While Rosalia headed down to the remodeled living quarters that now served as cramped cells, Kane trotted along a service tunnel, searching the monotonous surface of the wall for the door he knew must still be there. He spotted the vertical ridge that marked the position of the door, used his obedience stone to unlock the rock coating, making it roll away into the skin of rock all around it. Inside, he found the locker he wanted, and the emergency survival equipment stored within, just as he had expected. Kane pushed the first-aid kit aside, reaching farther into the cupboard, where the flares were kept. He wouldn't need them, either, just the thing that was stored beside them. Picking it up in one hand, Kane removed the little cylindrical device and hid it beneath the folds of his robe.

He continued on his way, heading back to the ops room. He realized now that this was the Cerberus oper
ations center, that the bands of rock had been constructed over twin aisles of computer equipment. The room had acted as the nerve center for the Cerberus team, and it made a kind of perverted sense that it would be the setting for Kane's overthrow of this terrible new regime.

He halted at the arched doorway, eyes scanning the cavernous room beyond. A dozen robed operatives were working there, and Kane concluded that they were now patching together the computers, trying to get the systems operational for their own arcane purposes or those of their leader, Ullikummis.

Dylan was sitting near the rear of the room, where Lakesh's desk had stood just forty-eight hours earlier. Parts of the desk remained exposed, poking through the rocky veins that had clawed over it in thick, branchlike lines. Kane scanned the equipment there, searching for what he needed. The computer was almost entirely gone, hidden beneath the rock skin, but that didn't matter— Kane wouldn't need it. He fidgeted for a moment, feeling the weight of the thing he'd nabbed from the emergency survival kit.

Dylan looked up at his approach. “Feel better?” he asked, pushing aside the report he had been mulling over. Again Kane was aware of some second level of meaning, some trick that subliminally changed the man's words, made him somehow more appealing.

“I need to eat,” Kane said.

“Of course,” Dylan agreed. “I'll get something brought down while we discuss battle tactics. Lord Ullikummis wants to move swiftly on this project. Now that you're on board I see no reason for delay.”

“How do they work?” Kane asked, standing over the man's desk.

Dylan looked baffled, his brows knotting in confusion.

“The stones,” Kane growled impatiently. “Tell me how they work.”

“The stone we placed in you simply helps you embrace the new world,” Dylan said, “opening your mind to it.”

“What about the endurance of your people?” Kane asked. “I remember them shrugging off bullets.”

“They're your people now, Kane,” Dylan reminded him. “You're one of us.”

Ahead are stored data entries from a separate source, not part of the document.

(** * EDID block encoder of igt-gpu-tools (lib/igt_edid.c)

    A shallow embedding of the encoder that fills a 128-byte EDID block,
    and the properties of its checksum, standard-timing, descriptor and
    initialisation routines.

    Memory model.  The structs of the encoder are packed, their members
    are single bytes or arrays of bytes, and two of them are unions that
    the encoder fills through either view: a struct is modelled by its
    byte image, a [list Z] whose elements are in [0, 256), a member
    being an offset into it.  A store to a [uint8_t] member converts the
    C value to 8 bits, [u8].  C [int] arithmetic is
    done in [Z] (signed overflow, which C leaves undefined, has no
    model); unsigned 32-bit arithmetic wraps, [u32]. *)

From Stdlib Require Import ZArith Lia List Bool String Ascii QArith.
From stdpp Require Import base numbers list option.

Local Open Scope Z_scope.

(** ** Bytes and byte images *)

(** Conversion of a C integer to [uint8_t]. *)
Definition u8 (x : Z) : Z := x mod 256.

(** Conversion of a C integer to [uint32_t]. *)
Definition u32 (x : Z) : Z := x mod 2 ^ 32.

Definition is_u8 (b : Z) : Prop := 0 <= b < 256.

(** [bytes_wf n buf]: [buf] is the image of an [n]-byte object. *)
Definition bytes_wf (n : nat) (buf : list Z) : Prop :=
  length buf = n /\ Forall is_u8 buf.

(** [buf[off]] read as [uint8_t]; offsets are always inside the object. *)
Definition load (buf : list Z) (off : nat) : Z := nth off buf 0.

(** [buf[off] = v] for a [uint8_t] element. *)
Definition store (buf : list Z) (off : nat) (v : Z) : list Z :=
  <[off := u8 v]> buf.

(** [memcpy (buf + off, src, length src)]. *)
Definition memcpy (buf : list Z) (off : nat) (src : list Z) : list Z :=
  take off buf ++ src ++ drop (off + length src)%nat buf.

(** [memset (buf, c, n)] on an [n]-byte object. *)
Definition memset (c : Z) (n : nat) : list Z := replicate n (u8 c).

(** The sub-object of [len] bytes at [off], as [&buf->member]. *)
Definition sub (buf : list Z) (off len : nat) : list Z :=
  take len (drop off buf).

(** Plain (unbounded) sum of the bytes of an image, to state checksums. *)
Definition byte_sum (buf : list Z) : Z := foldr Z.add 0 buf.

(** ** Assertions

    [assert] aborts the program when its condition is false: a routine
    with assertions returns [None] when one of them fails. *)

Definition assert (b : bool) : option unit := if b then Some tt else None.

(** ** C strings

    A string argument is the list of the bytes found at the pointer; the
    terminating NUL follows the list.  A NUL inside the list ends the
    string earlier, as it does in memory. *)

Fixpoint strlen (str : list Z) : nat :=
  match str with
  | [] => 0
  | c :: str' => if c =? 0 then 0%nat else S (strlen str')
  end.
(** * RCtrl: the RDMA control-path daemon of rlibv2 (core/rctrl.hh)

    A shallow embedding of the daemon's two RPC handlers
    ([fetch_mr_handler], [rc_handler]), of the start of its thread
    ([start_daemon]) and of the worker loop ([daemon]), followed by the
    properties the specification states about them.  [stop_daemon] joins
    the worker thread; a join has no rendering in a sequential embedding
    and the function is not part of this file.

    The handlers are state-passing functions over the record [RCtrl]; the
    [goto WA] exits of [rc_handler] are an outcome of a small monad.  The
    worker loop, which polls a flag written by other threads and may run
    for ever, is an interaction tree. *)

From stdpp Require Import gmap.
From ITree Require Import ITree ITreeFacts Events.State Events.StateFacts.
From Stdlib Require Import ZArith Lia.
From Stdlib.Strings Require Import Byte.

Local Open Scope Z_scope.

(** ** Machine types *)

(** [u8], [u64] and [usize] values are integers; the only arithmetic in
    rctrl.hh is the 64-bit accumulation of the worker loop, whose
    wrap-around is [wrap64]. *)
Abbreviation u8 := Z (only parsing).
Abbreviation u64 := Z (only parsing).
Abbreviation usize := Z (only parsing).
Abbreviation register_id_t := Z (only parsing).
Abbreviation nic_id_t := Z (only parsing).
Abbreviation pthread_t := Z (only parsing).

Definition wrap64 (z : Z) : u64 := z mod 2 ^ 64.

(** [ByteBuffer] is a byte string. *)
Abbreviation ByteBuffer := (list byte) (only parsing).
Lemma extends_trans (P : Event -> bool) (a b c : PowerManager) :
  extends P a b -> extends P b c -> extends P a c.
Proof.
  intros [s1 [E1 H1]] [s2 [E2 H2]]. exists (s1 ++ s2). split.
  - now rewrite E2, E1, app_assoc.
  - rewrite forallb_app. now rewrite H1, H2.
Qed.

Lemma extends_emit (P : Event -> bool) (e : Event) (pm : PowerManager) :
  P e = true -> extends P pm (emit e pm).
Proof. intros H. exists [e]. cbn. now rewrite H. Qed.

Lemma extends_frame (P : Event -> bool) (pm pm' : PowerManager) :
  trace pm' = trace pm -> extends P pm pm'.
Proof. intros E. exists []. now rewrite app_nil_r. Qed.

Lemma extends_fold {A : Type} (P : Event -> bool)
    (f : PowerManager -> A -> PowerManager) (l : list A) :
  (forall a p, extends P p (f p a)) ->
  forall pm, extends P pm (fold_left f l pm).
Proof.
  intros Hf. induction l as [|a l IH]; intros pm; [apply extends_refl|].
  simpl. eapply extends_trans; [apply Hf|apply IH].
Qed.

Lemma extends_for_domains {S : Type} (P : Event -> bool) (get : S -> PowerManager)
    (body : PowerDomain -> S -> PowerDomain * S) :
  (forall pd s, extends P (get s) (get (snd (body pd s)))) ->
  forall ds s, extends P (get s) (get (snd (for_domains body ds s))).
Proof.
  intros Hb. induction ds as [|pd ds IH]; intros s; [apply extends_refl|].
  rewrite for_domains_cons. cbn [snd].
  eapply extends_trans; [apply Hb|apply IH].
Qed.

Lemma Activate_extends (P : Event -> bool) (m : Z) (pm : PowerManager) :
  (forall t, P (EvSetPower t true) = true) ->
  (forall ps, P (EvPwrOn_Callback ps) = true) ->
  extends P pm (snd (Activate m pm)).
Proof.
  intros H1 H2. unfold Activate.
  destruct (domains pm) as [|d0 ds0] eqn:Eds; [apply extends_refl|].
  rewrite <- Eds.
  pose proof (extends_for_domains P fst (Activate_body m)) as Hl.
  specialize (Hl
    (fun pd s =>
       ltac:(unfold Activate_body;
             destruct (_ && _); cbn [fst snd];
             [apply extends_trans with (b := with_powerState
                 (uint8 (Z.lor (powerState (fst s)) (flag pd))) (fst s));
              [now apply extends_frame|apply extends_emit, H1]
             |apply extends_refl]))
    (domains pm) (pm, false)).
  destruct (for_domains (Activate_body m) (domains pm) (pm, false))
    as [ds [pm1 r]]. cbn [fst snd] in Hl.
  assert (H3 : extends P pm (with_domains ds pm1)).
  { eapply extends_trans; [exact Hl|now apply extends_frame]. }
  destruct (subscribers (with_domains ds pm1)) as [|s0 ss0]; [exact H3|].
  destruct r; cbn [negb snd]; [|exact H3].
  eapply extends_trans; [exact H3|].
  apply extends_fold. intros ps q. unfold On_Callback_body.
  destruct (IsOn q ps); [apply extends_emit, H2|apply extends_refl].
Qed.

Lemma PrintWakeUpMsg_extends (P : Event -> bool) (pm : PowerManager) :
  (forall w, P (EvPrintWakeUpMsg w) = true) -> P EvFlushRx = true ->
  extends P pm (PrintWakeUpMsg pm).
Proof.
  intros H1 H2. unfold PrintWakeUpMsg. cbn [emit wakeUpSource].
  destruct (wakeUpSource pm);
    repeat (first [apply extends_emit; auto
                  |eapply extends_trans; [apply extends_emit; auto|]]).
Qed.

Lemma sleep_entries_app (a b : list Event) :
  sleep_entries (a ++ b) = sleep_entries a ++ sleep_entries b.
Proof.
  induction a as [|e a IH]; [reflexivity|].
  destruct e; cbn; rewrite ?IH; reflexivity.
Qed.

Lemma off_callbacks_app (a b : list Event) :
  off_callbacks (a ++ b) = off_callbacks a ++ off_callbacks b.
Proof.
  induction a as [|e a IH]; [reflexivity|].
  destruct e; cbn; rewrite ?IH; reflexivity.
Qed.

Lemma on_callbacks_app (a b : list Event) :
  on_callbacks (a ++ b) = on_callbacks a ++ on_callbacks b.
Proof.
  induction a as [|e a IH]; [reflexivity|].
  destruct e; cbn; rewrite ?IH; reflexivity.
Qed.

Lemma sleep_entries_none (seg : list Event) :
  forallb (fun e => negb (is_sleep e)) seg = true -> sleep_entries seg = [].
Proof.
  induction seg as [|e seg IH]; [reflexivity|].
  cbn [forallb]. intros H. apply andb_true_iff in H. destruct H as [He H].
  destruct e; cbn in *; try discriminate He; now apply IH.
Qed.

Lemma off_callbacks_none (seg : list Event) :
  forallb (fun e => negb (is_PwrOff e)) seg = true -> off_callbacks seg = [].
Proof.
  induction seg as [|e seg IH]; [reflexivity|].
  cbn [forallb]. intros H. apply andb_true_iff in H. destruct H as [He H].
  destruct e; cbn in *; try discriminate He; now apply IH.
Qed.

Lemma off_callbacks_map (ss : list PowerSubscriber) :
  off_callbacks (map EvPwrOff_Callback ss) = ss.
Proof. induction ss as [|s ss IH]; cbn; [reflexivity|now rewrite IH]. Qed.

Lemma Off_Callbacks_trace (next : Z) (ss : list PowerSubscriber)
    (pm : PowerManager) :
  trace (fold_left (Off_Callback_body next) ss pm)
  = trace pm
    ++ map EvPwrOff_Callback (filter (off_due (powerState pm) next) ss).
Proof.
  revert pm. induction ss as [|ps ss IH]; intros pm.
  - cbn. now rewrite app_nil_r.
  - cbn [fold_left filter]. rewrite IH.
    assert (Eps : powerState (Off_Callback_body next pm ps) = powerState pm).
    { unfold Off_Callback_body.
      destruct (_ =? _); [destruct (negb _)|]; reflexivity. }
    rewrite Eps. unfold Off_Callback_body, off_due, satisfied.
    destruct (Z.land (subscribedDomains ps) (powerState pm)
              =? subscribedDomains ps); cbn [andb]; [|reflexivity].
    destruct (negb _); cbn; [now rewrite <- app_assoc|reflexivity].
Qed.

Lemma turn_off_extends (P : Event -> bool) (next : Z) (pm : PowerManager) :
  (forall t, P (EvSetPower t false) = true) ->
  extends P pm (foreach_domain (turn_off_body next) pm).
Proof.
  intros H. unfold foreach_domain.
  pose proof (extends_for_domains P (fun p => p) (turn_off_body next)) as Hl.
  specialize (Hl
    (fun pd s =>
       ltac:(unfold turn_off_body; destruct (_ && _); cbn [snd];
             [unfold power_off;
              apply extends_trans with (b := emit (EvSetPower (pd_id pd) false) s);
              [apply extends_emit, H|now apply extends_frame]
             |apply extends_refl]))
    (domains pm) pm).
  destruct (for_domains (turn_off_body next) (domains pm) pm) as [ds pm1].
  cbn [snd] in Hl. eapply extends_trans; [exact Hl|now apply extends_frame].
Qed.

Lemma Loop_sleep_extends (P : Event -> bool) (env : SleepEnv)
    (pm : PowerManager) :
  (forall e, is_PwrOff e = false -> P e = true) ->
  extends P pm (Loop_sleep env pm).
Proof.
  intros HP. unfold Loop_sleep.
  eapply extends_trans; [|apply Activate_extends; intros; now apply HP].
  eapply extends_trans;
    [|apply PrintWakeUpMsg_extends; intros; now apply HP].
  match goal with |- extends _ _ (CPU_DeepSleep ?e _ ?p) =>
    apply extends_trans with (b := emit (EvCPU_DeepSleep e (powerState p)) p);
    [|apply extends_frame;
      rewrite (proj2 (proj2 (proj2 (proj2 (CPU_DeepSleep_frame e env p)))));
      reflexivity]
  end.
  eapply extends_trans; [|apply extends_emit; now apply HP].
  eapply extends_trans; [|apply extends_emit; now apply HP].
  destruct ULTRAPROFFIE_VERSION_L.
  - eapply extends_trans; [|now apply extends_frame].
    repeat (eapply extends_trans; [|apply extends_emit; now apply HP]).
    apply extends_refl.
  - eapply extends_trans; [|apply extends_refl].
    apply extends_emit. now apply HP.
Qed.

(** *** The two domain loops of [Loop] in closed form *)

Lemma and_nz3 (t : PDType) (s chk : Z) :
  negb (Z.land (Z.land (PDType_base t) s) chk =? 0)
  = is_on t s && is_on t chk.
Proof.
  rewrite <- Z.land_assoc. fold (and_nz (PDType_base t) (Z.land s chk)).
  fold (is_on t (Z.land s chk)). rewrite !is_on_testbit. apply Z.land_spec.
Qed.

Lemma check_body_form (l s chk : Z) (pd : PowerDomain) (n : Z) :
  check_body l s chk pd n
  = (check_dom l s chk pd,
     if expired l s chk pd
     then uint8 (Z.land n (Z.lnot (flag pd))) else n).
Proof.
  unfold check_body, check_dom, expired, checked, flag. rewrite and_nz3.
  destruct (is_on (pd_id pd) s && is_on (pd_id pd) chk); [|reflexivity].
  cbn [andb]. destruct (CheckTimeout l pd) as [e pd']. cbn [fst snd].
  now destruct e.
Qed.

Lemma check_loop_form (l s chk : Z) :
  forall ds n,
    for_domains (check_body l s chk) ds n
    = (map (check_dom l s chk) ds,
       clear_flags (filter (expired l s chk) ds) n).
Proof.
  induction ds as [|pd ds IH]; intros n; [reflexivity|].
  rewrite for_domains_cons, check_body_form. cbn [fst snd map filter].
  rewrite IH. cbn [fst snd].
  destruct (expired l s chk pd); reflexivity.
Qed.

Lemma Loop_check_form (l : Z) (HoldPower : PowerSubscriber -> bool)
    (pm : PowerManager) :
  Loop_check l HoldPower pm
  = (map (check_dom l (powerState pm) (Loop_domainsToCheck HoldPower pm))
       (domains pm),
     clear_flags
       (filter (expired l (powerState pm) (Loop_domainsToCheck HoldPower pm))
          (domains pm))
       (powerState pm)).
Proof. unfold Loop_check. apply check_loop_form. Qed.

Lemma clear_flags_bits (t : PDType) (pds : list PowerDomain) (s : Z) :
  is_on t (clear_flags pds s)
  = is_on t s && negb (existsb (fun pd => PDType_eqb t (pd_id pd)) pds).
Proof.
  revert s. induction pds as [|pd pds IH]; intros s.
  - cbn. now rewrite andb_true_r.
  - cbn [clear_flags fold_left existsb].
    fold (clear_flags pds (uint8 (Z.land s (Z.lnot (flag pd))))).
    rewrite IH. unfold flag.
    rewrite is_on_clear, negb_orb. now rewrite andb_assoc.
Qed.

Lemma switch_off_powerState (pds : list PowerDomain) (pm : PowerManager) :
  powerState (switch_off pds pm) = clear_flags pds (powerState pm).
Proof.
  revert pm. induction pds as [|pd pds IH]; intros pm; [reflexivity|].
  cbn [switch_off clear_flags fold_left].
  fold (switch_off pds (power_off pd pm)). now rewrite IH.
Qed.

Lemma check_dom_id (l s chk : Z) (pd : PowerDomain) :
  pd_id (check_dom l s chk pd) = pd_id pd.
Proof.
  unfold check_dom. destruct (checked s chk pd); [|reflexivity].
  apply CheckTimeout_id.
Qed.

Lemma check_dom_ids (l s chk : Z) (ds : list PowerDomain) :
  map pd_id (map (check_dom l s chk) ds) = map pd_id ds.
Proof.
  rewrite map_map. apply map_ext. intros pd. apply check_dom_id.
Qed.

Lemma turn_off_body_form (next : Z) (pd : PowerDomain) (pm : PowerManager) :
  pd_id pd <> pwr4_none ->
  turn_off_body next pd pm
  = (pd, if goes_off (powerState pm) next pd then power_off pd pm else pm).
Proof.
  intros Hn. unfold turn_off_body, goes_off. rewrite and_nz_flag_l.
  unfold flag. rewrite and_nz_lnot by exact Hn.
  now destruct (_ && _).
Qed.

Lemma turn_off_loop_form (next : Z) :
  forall ds pm,
    NoDup (map pd_id ds) -> ~ In pwr4_none (map pd_id ds) ->
    for_domains (turn_off_body next) ds pm
    = (ds, switch_off (filter (goes_off (powerState pm) next) ds) pm).
Proof.
  induction ds as [|pd ds IH]; intros pm Hnd Hnn; [reflexivity|].
  inversion Hnd as [|? ? Hnotin Hnd']; subst.
  assert (Hnn' : ~ In pwr4_none (map pd_id ds))
    by (intros H; apply Hnn; now right).
  assert (Hpd : pd_id pd <> pwr4_none)
    by (intros H; apply Hnn; now left).
  rewrite for_domains_cons, turn_off_body_form by exact Hpd.
  cbn [fst snd filter]. rewrite IH by assumption. cbn [fst snd].
  destruct (goes_off (powerState pm) next pd) eqn:Eg.
  - f_equal. cbn [switch_off fold_left].
    fold (switch_off (filter (goes_off (powerState pm) next) ds)
            (power_off pd pm)).
    f_equal. apply filter_ext_in. intros d Hd. unfold goes_off.
    f_equal. cbn [power_off with_powerState powerState]. unfold flag.
    rewrite is_on_clear.
    assert (Hne : pd_id d <> pd_id pd).
    { intros E. apply Hnotin. rewrite <- E. now apply in_map. }
    apply PDType_eqb_neq in Hne. now rewrite Hne, andb_true_r.
  - reflexivity.
Qed.

(** A held domain is not looked at. *)
Lemma is_on_lor (t : PDType) (a b : Z) :
  is_on t (uint8 (Z.lor a b)) = is_on t a || is_on t b.
Proof. rewrite is_on_uint8, !is_on_testbit. apply Z.lor_spec. Qed.

Lemma hold_fold_mono (HoldPower : PowerSubscriber -> bool) (t : PDType)
    (ss : list PowerSubscriber) :
  forall acc, is_on t acc = true ->
    is_on t (fold_left (hold_body HoldPower) ss acc) = true.
Proof.
  induction ss as [|ps ss IH]; intros acc H; [exact H|].
  cbn [fold_left]. apply IH. unfold hold_body.
  destruct (HoldPower ps); [|exact H]. now rewrite is_on_lor, H.
Qed.

Lemma hold_fold_held (HoldPower : PowerSubscriber -> bool) (t : PDType)
    (ps : PowerSubscriber) (ss : list PowerSubscriber) :
  In ps ss -> HoldPower ps = true -> is_on t (subscribedDomains ps) = true ->
  forall acc, is_on t (fold_left (hold_body HoldPower) ss acc) = true.
Proof.
  induction ss as [|q ss IH]; intros Hin Hh Hs acc; [destruct Hin|].
  cbn [fold_left]. destruct Hin as [->|Hin].
  - apply hold_fold_mono. unfold hold_body. rewrite Hh.
    now rewrite is_on_lor, Hs, orb_true_r.
  - now apply IH.
Qed.

Lemma hold_fold_free (HoldPower : PowerSubscriber -> bool) (t : PDType)
    (ss : list PowerSubscriber) :
  (forall ps, In ps ss -> HoldPower ps = true ->
     is_on t (subscribedDomains ps) = false) ->
  forall acc, is_on t acc = false ->
    is_on t (fold_left (hold_body HoldPower) ss acc) = false.
Proof.
  induction ss as [|q ss IH]; intros Hfree acc H; [exact H|].
  cbn [fold_left]. apply IH.
  - intros ps Hps. apply Hfree. now right.
  - unfold hold_body. destruct (HoldPower q) eqn:Eh; [|exact H].
    rewrite is_on_lor, H. apply Hfree; [now left|exact Eh].
Qed.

Again, a wave of pleasure swept over Kane at the priest's words, a mother's lullaby. Kane shook his head, willing the effect to pass. Rosalia had blocked his stone, but had said he only had a couple of hours before it bonded completely with him. Once that happened, Dylan's words, and those of chosen servants like him, would cage Kane, alter his personality, making him a pale imitation of what he had been. He needed to break the control right now.

“Can anything hurt them?” Kane asked.

“Why would you want to hurt your brothers?” Dylan asked reasonably.

“If they're to be my army,” Kane said, leaning his hand on Lakesh's desk as he bent closer to Dylan, “then I need to know their weaknesses as well as their strengths. Don't I.”